▶ _Work request_
The line containing "eapply hoare_bind." and every line after it, through the last one below: output exactly these and nothing else.

■ ■ ■ ■ ■

Lemma hoare_retry_or_give_up c st n target :
  hoare (sgood (job_is (jc_job_id c) st n target) l max delay) (retry_or_give_up c)
    (λ _, sgood (job_is (jc_job_id c) st n target)
       (l ++ if as_u32 n <? max
             then [{| sr_delay := saturating_mul_u64 delay (2 ^ Z.min (as_u32 n) 6);
                      sr_job_id := jc_job_id c; sr_error_detail := jc_error_detail c |}]
             else []) max delay).
Proof.
  unfold retry_or_give_up. eapply hoare_bind; [apply hoare_read_job|].
  intros r. apply hoare_pure. intros (m & -> & _ & Hn & _). simpl. rewrite Hn.
  intros s (Hq & Hl & Hm & Hd). unfold mbind, M_bind, gets. rewrite Hm, Hd.
  destruct (as_u32 n <? max).
  - eexists _, _. split; [done|]. split; [done|]. simpl. by rewrite Hl.
  - eexists _, _. split; [done|]. split; [done|]. by rewrite app_nil_r.
Qed.

Lemma complete_job_total c st n target :
  hoare (sgood (job_is (jc_job_id c) st n target) l max delay) (complete_job c)
    (λ _, sgood (job_is (jc_job_id c) (completion_state c st) n target)
       (l ++ completion_retries c st n max delay) max delay).
Proof.
  unfold complete_job, completion_state, completion_retries.
  eapply hoare_bind; [apply hoare_mismatch|]. intros _u.
  destruct (jc_success c); [|destruct (jc_unconfirmed c)]; simpl; rewrite ?app_nil_r.
  - unfold complete_success. eapply hoare_bind; [apply hoare_now|]. intros now.
    eapply hoare_bind; [apply hoare_record_job|]. intros u.
    by apply (hoare_set_state _ _ _ c _ st n target Completed).
  - unfold complete_unconfirmed. eapply hoare_bind; [apply hoare_now|]. intros now.
    eapply hoare_bind; [apply hoare_record_job|]. intros u.
    by apply (hoare_set_state _ _ _ c _ st n target Unconfirmed).
  - unfold complete_failed. eapply hoare_bind; [apply hoare_now|]. intros now.
    eapply hoare_bind; [apply hoare_record_job|]. intros u.
    eapply hoare_bind.
    { unfold on_queue. apply (hoare_lift _ _ _ _ (job_is (jc_job_id c) st n target)
        (λ b, b = text_in st OPEN_STATES)
        (λ _, job_is (jc_job_id c)
           (if text_in st OPEN_STATES then state_to_str Failed else st) n target)).
      apply hoare_map_err, hoare_queue_unless_terminal. }
    intros b. apply hoare_pure. intros ->. destruct (text_in st OPEN_STATES); simpl.
    + apply hoare_retry_or_give_up.
    + rewrite app_nil_r. apply hoare_late_failure.
Qed.
End completion_table.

■ ■ ■ ■ ■

▶ _Output for this exercise_
    eapply hoare_bind.
    { unfold on_queue. apply (hoare_lift _ _ _ _ (job_is (jc_job_id c) st n target)
        (λ b, b = text_in st OPEN_STATES)
        (λ _, job_is (jc_job_id c)
           (if text_in st OPEN_STATES then state_to_str Failed else st) n target)).
      apply hoare_map_err, hoare_queue_unless_terminal. }
    intros b. apply hoare_pure. intros ->. destruct (text_in st OPEN_STATES); simpl.
    + apply hoare_retry_or_give_up.
    + rewrite app_nil_r. apply hoare_late_failure.
Qed.
End completion_table.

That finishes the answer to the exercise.